Bokermannohyla sagarana
- Conservation status: Endangered (IUCN 3.1)

Scientific classification
- Kingdom: Animalia
- Phylum: Chordata
- Class: Amphibia
- Order: Anura
- Family: Hylidae
- Genus: Bokermannohyla
- Species: B. sagarana
- Binomial name: Bokermannohyla sagarana Leite, Pezzuti and Drummond, 2011

= Bokermannohyla sagarana =

- Authority: Leite, Pezzuti and Drummond, 2011
- Conservation status: EN

Species of amphibian

Bokermannohyla sagarana is a species of frog in the family Hylidae. It is endemic to the Espinhaço Mountains in the state of Minas Gerais, southeastern Brazil. Its specific name refers to the novel Sagarana by João Guimarães Rosa.

==Description==
Adult males measure 47–55 mm and adult females – based on two specimens only – 45–49 mm in snout–vent length. The snout is short and truncate. The eyes are prominent. The tympanum is distinct, only slightly covered by the supratympanic fold.
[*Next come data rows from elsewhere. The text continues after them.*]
(** * Cassiopeia: distance solver template and tree clean-up passes

    A shallow embedding of
    - [cassiopeia/solver/DistanceSolver.py] (the agglomerative template),
    - [cassiopeia/solver/solver_utilities.py] (ancestral annotation and the
      collapse of mutationless edges),
    - [cassiopeia/simulator/BirthDeathFitnessSimulator.py]
      (the networkx collapse of unifurcations),
    together with the properties of the specification that concern them.

    Python exceptions are values of [exn]; a computation is a value of
    [res]: it returns, raises, or (for the recursive routines, which are
    run with a recursion budget) runs out of budget. *)

From stdpp Require Import gmap strings list fin_maps pretty.
From Stdlib Require Import ZArith Lia.

Set Warnings "-register-all".
Local Open Scope Z_scope.

(** ** Exceptions and results *)

Inductive exn :=
| KeyError | IndexError | TypeError | RuntimeError | NetworkXError
| AttributeError | InferAncestorError | DistanceSolverError.

Inductive res (A : Type) :=
| Ok (a : A)
| Raise (e : exn)
| OutOfFuel.
Arguments Ok {A} a.
Arguments Raise {A} e.
Arguments OutOfFuel {A}.

#[global] Instance res_ret : MRet res := λ A a, Ok a.
#[global] Instance res_bind : MBind res := λ A B f c,
  match c with
  | Ok a => f a
  | Raise e => Raise e
  | OutOfFuel => OutOfFuel
  end.

(** A Python [for] loop whose body may raise. *)
Fixpoint for_each {A S : Type} (body : S → A → res S) (xs : list A) (s : S)
  : res S :=
  match xs with
  | [] => Ok s
  | x :: xs' => s' ← body s x; for_each body xs' s'
  end.

(** ** networkx.DiGraph

    [_node] is an insertion-ordered dict: [g_order] keeps its keys in order
    and [g_chars] the one node attribute the code reads, ["characters"].
    [_succ] maps a node to the insertion-ordered dict of its out-neighbours;
    the datum of an edge is its ["weight"] attribute when it has one.
    [_pred] mirrors [_succ]; the code reads only its sizes ([in_degree]). *)

Section DiGraph.
Context {node : Type} `{Countable node}.

Record DiGraph := mkDiGraph {
  g_order : list node;
  g_chars : gmap node (list Z);
  g_succ : gmap node (list (node * option Z))
}.

Definition empty_graph : DiGraph := mkDiGraph [] ∅ ∅.

(** [n in g] *)
Definition has_node (g : DiGraph) (n : node) : bool :=
  bool_decide (n ∈ g_order g).
(** [s.replace(/\[.*?\]/g, "")] *)
Fixpoint removeBrackets_aux (skip : nat) (s : str) : str :=
  match s with
  | [] => []
  | c :: r =>
      match skip with
      | S k => removeBrackets_aux k r
      | O =>
          if chr_eqb c "[" then
            match bracketSpan r with
            | Some n => removeBrackets_aux n r
            | None => c :: removeBrackets_aux 0 r
            end
          else c :: removeBrackets_aux 0 r
      end
  end.

Definition removeBrackets (s : str) : str := removeBrackets_aux 0 s.

Definition noisePhrases : list str :=
  [lit "click here"; lit "read more"; lit "continue reading";
   lit "subscribe now"; lit "sign up"].

Definition adWords : list str := [lit "advertisement"; lit "sponsored"].

(** [s.substring(s.length - n)] for [n <= s.length]. *)
Definition lastChars (n : nat) (s : str) : str :=
  skipn (List.length s - n) s.

Definition prepareTextForSummarization (text : str) : str :=
  let cleaned := trim (replaceWs " " text) in
  let cleaned := removeAllCI noisePhrases cleaned in
  let cleaned := removeBrackets cleaned in
  let cleaned := removeAllCI adWords cleaned in
  let cleaned :=
    if 4000 <? List.length cleaned
    then substring0 2000 cleaned ++ lit " " ++ lastChars 2000 cleaned
    else cleaned in
  trim cleaned.

(** Index of the last [.], [!] or [?]: the maximum of the three
    [lastIndexOf] calls, [None] standing for -1. *)
Fixpoint lastTermFrom (i : nat) (s : str) (best : option nat) : option nat :=
  match s with
  | [] => best
  | c :: r => lastTermFrom (S i) r (if isTerm c then Some i else best)
  end.

Definition lastPunctuation (s : str) : option nat := lastTermFrom 0 s None.

Definition endsWithTerm (s : str) : bool :=
  match rev s with
  | c :: _ => isTerm c
  | [] => false
  end.

Definition capitalizeFirst (s : str) : str :=
  match s with
  | [] => []
  | c :: r => upperChar c :: r
  end.

Definition cleanSummary (summary : str) : str :=
  let cleaned := trim summary in
  let cleaned :=
    if negb (endsWithTerm cleaned) then
      match lastPunctuation cleaned with
      | Some (S i) => substring0 (S i + 1) cleaned
      | _ => cleaned ++ lit "."
      end
    else cleaned in
  let cleaned := trim (replaceWs " " cleaned) in
  capitalizeFirst cleaned.

(** [text.match(/[^.!?]+[.!?]+/g)]: each match is a maximal run of other
    characters followed by a maximal run of terminators; [body] and [punct]
    hold the current match, reversed. *)
Fixpoint sentences_aux (s body punct : str) : list str :=
  match s with
  | [] =>
      if truthy body && truthy punct then [rev body ++ rev punct] else []
  | c :: r =>
      if isTerm c then
        if truthy body then sentences_aux r body (c :: punct)
        else sentences_aux r [] []
      else
        if truthy punct then (rev body ++ rev punct) :: sentences_aux r [c] []
        else sentences_aux r (c :: body) []
  end.

Definition matchSentences (text : str) : list str := sentences_aux text [] [].

Definition importantWords : list str :=
  [lit "announce"; lit "revealed"; lit "discovered"; lit "found";
   lit "reported"; lit "confirmed"; lit "stated"; lit "according";
   lit "official"; lit "breaking"; lit "new"; lit "first"; lit "major";
   lit "significant"; lit "important"].

(** Number of matches of [/\b[A-Z][a-z]+/g]; [prevWord] tells whether the
    character before the head is a word character. *)
Fixpoint countCapitalized (prevWord : bool) (s : str) : nat :=
  match s with
  | [] => 0
  | c :: r =>
      (match r with
       | d :: _ => if negb prevWord && isUpper c && isLower d then 1 else 0
       | [] => 0
       end) + countCapitalized (isWord c) r
  end.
The skin of the dorsum is gray in color with dark gray blotches on a light gray background, giving the appearance of lichen on rock. The forearms are hypertrophied. The fingers have basal webbing and bear elliptical discs at their tips. The hind legs are light in color with strikingly dark bars across. The toes are partially webbed and bear small terminal discs. Males have a single subgular vocal sac.

==Habitat and conservation==
Bokermannohyla sagarana occurs on rocky mountain meadows (campo rupestre) at elevations of 1180–1225 m above sea level. The adults are nocturnal and are often found near small temporary rocky streams and wet rock outcrops and in gallery forests of permanent streams.

The species is common but its range is small and fragmented. It is threatened by habitat loss and fragmentation caused by forest plantantions. It receives some degree of protection from the Serra do Cabral State Park.